§ **Stored items**:
(* ===== verification/SocketStream.v ===== *)
(** Sockets that account for their bytes: the interface [SocketStream], against
    which the client's protocol is proved, and its two instances, for an
    operating system and a TLS library that account for theirs. *)

From S2P Require Import Prelude Buffer Sys Sockets SocketSpec SocketProps.

Class SocketStream (St W : Type) `{OS W, SocketType St W} : Type := {
  (** the bytes handed to the program, and taken from it, so far *)
  got : St → W → list Z;
  put : St → W → list Z;
  (** what the peer has sent and no read has returned yet *)
  ahead : St → W → list Z;
  (** requests below this size are always sent or refused *)
  send_limit : Z;
  stream_read_into n s b y :
    0 < n → FrameBuffer.wf b →
    match st_read_into n (s, b, y) with
    | (Ok new_data, (s', b', y')) => ∃ c,
        FrameBuffer.extended b c b' ∧ bytes_ok c ∧ new_data = negb (length c =? 0) ∧
        got s' (env y') = got s (env y) ++ c ∧ put s' (env y') = put s (env y) ∧
        ahead s (env y) `prefix_of` c ++ ahead s' (env y') ∧
        (c = [] → ahead s (env y) = [])
    | (Throw _, (s', b', y')) =>
        FrameBuffer.extended b [] b' ∧
        got s' (env y') = got s (env y) ∧ put s' (env y') = put s (env y)
    | _ => False
    end;
  stream_send req s y :
    (Z.of_nat (length req) < send_limit)%Z →
    match st_send req (s, y) with
    | (Ok _, (s', y')) =>
        got s' (env y') = got s (env y) ∧ put s' (env y') = put s (env y) ++ req ∧
        ahead s (env y) `prefix_of` ahead s' (env y')
    | (Throw _, (s', y')) =>
        got s' (env y') = got s (env y) ∧
        (∃ k, k < length req ∧ put s' (env y') = put s (env y) ++ take k req) ∧
        ahead s (env y) `prefix_of` ahead s' (env y')
    | _ => False
    end;
  stream_read n s y :
    0 < n →
    match st_read n (s, y) with
    | (Ok bs, (s', y')) => bytes_ok bs ∧
        got s' (env y') = got s (env y) ++ bs ∧ put s' (env y') = put s (env y) ∧
        ahead s (env y) `prefix_of` bs ++ ahead s' (env y')
    | (Throw _, (s', y')) =>
        got s' (env y') = got s (env y) ∧ put s' (env y') = put s (env y)
    | _ => False
    end;
  stream_clock s w :
    got s (snd (sys_clock w)) = got s w ∧ put s (snd (sys_clock w)) = put s w ∧
    ahead s w `prefix_of` ahead s (snd (sys_clock w));
  stream_sleep s ms w :
    got s (sys_sleep_ms ms w) = got s w ∧ put s (sys_sleep_ms ms w) = put s w ∧
    ahead s w `prefix_of` ahead s (sys_sleep_ms ms w);
  stream_cout s text w :
    got s (sys_cout text w) = got s w ∧ put s (sys_cout text w) = put s w ∧
    ahead s w `prefix_of` ahead s (sys_cout text w);
  stream_destroy s (y : Sys W) : runs st_destroy (s, y) (λ _ _, True)
}.

(** ** The plain socket *)

Section TCP.
Context {W : Type} `{OSLaws W, !SendLaws W, !RecvLaws W} (fuel : nat).

Lemma tcp_send_only_sends n buf (a b : Z) s (y : Sys W) :
  match SocketWrapper.send_loop n buf a b (s, y) with
  | ((Ok _ | Throw _), (s', y')) => s' = s ∧
      delivered (SocketWrapper.m_sockfd s) (env y')
      = delivered (SocketWrapper.m_sockfd s) (env y) ∧
      waiting (SocketWrapper.m_sockfd s) (env y)
      `prefix_of` waiting (SocketWrapper.m_sockfd s) (env y')
  | _ => True
  end.
Proof.
  revert a b y. induction n as [|n IH]; intros a b y; [done|].
  rewrite tcp_send_step. destruct (a >? 0)%Z; [|done].
  destruct (sys_send _ _ (env y)) as [[ret errno] w] eqn:Hw.
  apply send_delivers in Hw as [Hd Hp]. destruct (ret <? 0)%Z; [done|].
  specialize (IH (i32 (a - ret)) (i32 (b + ret)) (mkSys w (held y))).
  destruct (SocketWrapper.send_loop _ _ _ _ _) as [[] [s' y']]; try done;
    (destruct IH as (-> & IH & IHp); split_and!; [done|by rewrite IH|by etrans]).
Qed.

Lemma tcp_disconnect_runs s (y : Sys W) :
  runs SocketWrapper.disconnect (s, y) (λ _ _, True).
Proof.
  unfold SocketWrapper.disconnect, self, gets, mbind, M_bind, when, runs. cbn [fst].
  case_match; by do 2 eexists.
Qed.

#[export, refine] Instance TCP_Stream :
    @SocketStream SocketWrapper.t W _ (TCP_SocketType fuel) := {
  got s := delivered (SocketWrapper.m_sockfd s);
  put s := accepted (SocketWrapper.m_sockfd s);
  ahead s := waiting (SocketWrapper.m_sockfd s);
  send_limit := Z.min (2 ^ 31) (Z.of_nat fuel)
}.
Proof.
  - intros n s b y Hn Hw. cbn [st_read_into TCP_SocketType].
    pose proof (tcp_read_into_eq n s b y Hn Hw) as He.
    destruct (sys_recv _ n (env y)) as [r w] eqn:Hr. destruct He as (b' & Hb & ->).
    pose proof (recv_delivers _ _ _ _ _ Hr) as [Hd Ha].
    pose proof (recv_waiting _ _ _ _ _ Hn Hr) as Hq. destruct r as [e|bs]; cbn in *.
    + rewrite app_nil_r in Hd. destruct ((e =? EAGAIN) || (e =? EWOULDBLOCK))%Z eqn:He; [|done].
      apply orb_true_iff in He. rewrite !Z.eqb_eq in He. specialize (Hq He).
      exists []. rewrite app_nil_r. split_and!; try done; [constructor|].
      rewrite Hq. apply prefix_nil.
    + apply recv_fits in Hr as [_ Hbs]. destruct Hq. by exists bs.
  - intros req s y Hl. cbn [st_send TCP_SocketType].
    pose proof (SocketProps.tcp_send_sends fuel req s y ltac:(lia) ltac:(lia)) as Hs.
    pose proof (tcp_send_only_sends fuel req (i32 (Z.of_nat (length req))) 0 s y) as Hk.
    unfold SocketWrapper.send in *. unfold sent_from in Hs. rewrite drop_0 in Hs.
    destruct (SocketWrapper.send_loop _ _ _ _ _) as [[n|e|u|] [s' y']]; try done.
    + cbn [fst snd] in Hs. destruct Hk as (-> & Hk & Hq). by destruct Hs.
    + cbn [fst snd] in Hs. destruct Hk as (-> & Hk & Hq).
      destruct Hs as (k & ? & ?). split_and!; [done|by exists k|done].
  - intros n s y Hn. cbn [st_read TCP_SocketType].
    unfold SocketWrapper.read, self, update_self, call, gets, modify, mret, M_ret,
      mbind, M_bind. cbn.
    destruct (sys_recv (SocketWrapper.m_sockfd s) n (env y)) as [r w] eqn:Hr.
    pose proof (recv_delivers _ _ _ _ _ Hr) as [Hd Ha].
    pose proof (recv_waiting _ _ _ _ _ Hn Hr) as Hq. destruct r as [e|bs]; cbn.
    + rewrite app_nil_r in Hd.
      destruct ((e =? EAGAIN) || (e =? EWOULDBLOCK))%Z eqn:He; cbn; [|done].
      apply orb_true_iff in He. rewrite !Z.eqb_eq in He. specialize (Hq He).
      rewrite app_nil_r. split_and!; [constructor|done..|]. rewrite Hq. apply prefix_nil.
    + destruct Hq. by apply recv_fits in Hr as [_ Hb].
  - intros s w. apply clock_delivers.
  - intros s ms w. apply sleep_delivers.
  - intros s text w. apply cout_delivers.
  - apply tcp_disconnect_runs.
Defined.
End TCP.

(** ** The TLS socket *)

Section TLS.
Context {W : Type} `{OS W} `{OpenSSLLaws W, !SSLSendLaws W, !SSLWriteLaws W, !SSLReadLaws W} (fuel : nat).

Lemma tls_send_only_sends n buf (a b : Z) s (y : Sys W) :
  match SSLSocketWrapper.send_loop n buf a b (s, y) with
  | ((Ok _ | Throw _), (s', y')) => s' = s ∧
      ssl_delivered (SSLSocketWrapper.m_ssl s) (env y')
      = ssl_delivered (SSLSocketWrapper.m_ssl s) (env y) ∧
      ssl_waiting (SSLSocketWrapper.m_ssl s) (env y)
      `prefix_of` ssl_waiting (SSLSocketWrapper.m_ssl s) (env y')
  | _ => True
  end.
Proof.
  revert a b y. induction n as [|n IH]; intros a b y; [done|].
  rewrite ssl_send_step. destruct (a >? 0)%Z; [|done].
  destruct (ssl_write _ _ (env y)) as [len w] eqn:Hw.
  apply write_delivers in Hw as [Hd Hp]. destruct (len <? 0)%Z.
  { destruct (ssl_get_error _ _ _) as [err w'] eqn:He.
    apply get_error_delivers in He as [Hd' Hp'].
    cbn [env]. split_and!; [done|by rewrite Hd'|by etrans]. }
  specialize (IH (i32 (a - len)) (i32 (b + len)) (mkSys w (held y))).
  destruct (SSLSocketWrapper.send_loop _ _ _ _ _) as [[] [s' y']]; try done;
    (destruct IH as (-> & IH & IHp); split_and!; [done|by rewrite IH|by etrans]).
Qed.

Lemma tls_disconnect_runs s (y : Sys W) :
  runs SSLSocketWrapper.disconnect (s, y) (λ _ _, True).
Proof.
  unfold SSLSocketWrapper.disconnect, self, gets, mbind, M_bind, runs. cbn [fst].
  destruct (negb (SSLSocketWrapper.m_sockfd s <? 0)%Z), (SSLSocketWrapper.m_ctx s),
    (SSLSocketWrapper.m_ssl s); cbn; eauto.
Qed.

#[export, refine] Instance TLS_Stream :
    @SocketStream SSLSocketWrapper.t W _ (SSL_SocketType fuel) := {
  got s := ssl_delivered (SSLSocketWrapper.m_ssl s);
  put s := ssl_accepted (SSLSocketWrapper.m_ssl s);
  ahead s := ssl_waiting (SSLSocketWrapper.m_ssl s);
  send_limit := Z.min (2 ^ 31) (Z.of_nat fuel)
}.
Proof.
  - intros n s b y Hn Hw. cbn [st_read_into SSL_SocketType].
    pose proof (ssl_read_into_eq n s b y Hn Hw) as He.
    destruct (ssl_read_ex _ n (env y)) as [bs w] eqn:Hr. destruct He as (b' & Hb & ->).
    pose proof (read_ex_delivers _ _ _ _ _ Hr) as [Hd Ha].
    pose proof (read_ex_waiting _ _ _ _ _ Hn Hr) as [Hq Hq'].
    apply read_ex_fits in Hr as [_ Hbs]. by exists bs.
  - intros req s y Hl. cbn [st_send SSL_SocketType].
    pose proof (SocketProps.tls_send_sends fuel req s y ltac:(lia) ltac:(lia)) as Hs.
    pose proof (tls_send_only_sends fuel req (i32 (Z.of_nat (length req))) 0 s y) as Hk.
    unfold SSLSocketWrapper.send in *. unfold sent_from in Hs. rewrite drop_0 in Hs.
    destruct (SSLSocketWrapper.send_loop _ _ _ _ _) as [[n|e|u|] [s' y']]; try done.
    + cbn [fst snd] in Hs. destruct Hk as (-> & Hk & Hq). by destruct Hs.
    + cbn [fst snd] in Hs. destruct Hk as (-> & Hk & Hq).
      destruct Hs as (k & ? & ?). split_and!; [done|by exists k|done].
  - intros n s y Hn. cbn [st_read SSL_SocketType].
    unfold SSLSocketWrapper.read, self, update_self, call, gets, modify, mret, M_ret,
      mbind, M_bind. cbn.
    destruct (ssl_read_ex (SSLSocketWrapper.m_ssl s) n (env y)) as [bs w] eqn:Hr.
    pose proof (read_ex_delivers _ _ _ _ _ Hr) as [Hd Ha].
    pose proof (read_ex_waiting _ _ _ _ _ Hn Hr) as [Hq _].
    by apply read_ex_fits in Hr as [_ Hb].
  - intros s w. apply ssl_clock_delivers.
  - intros s ms w. apply ssl_sleep_delivers.
  - intros s text w. apply ssl_cout_delivers.
  - apply tls_disconnect_runs.
Defined.
End TLS.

§ **Instructions for the task**:
Take every line above carrying "call" and return it.

§ **Your response**:
    unfold SocketWrapper.read, self, update_self, call, gets, modify, mret, M_ret,
    unfold SSLSocketWrapper.read, self, update_self, call, gets, modify, mret, M_ret,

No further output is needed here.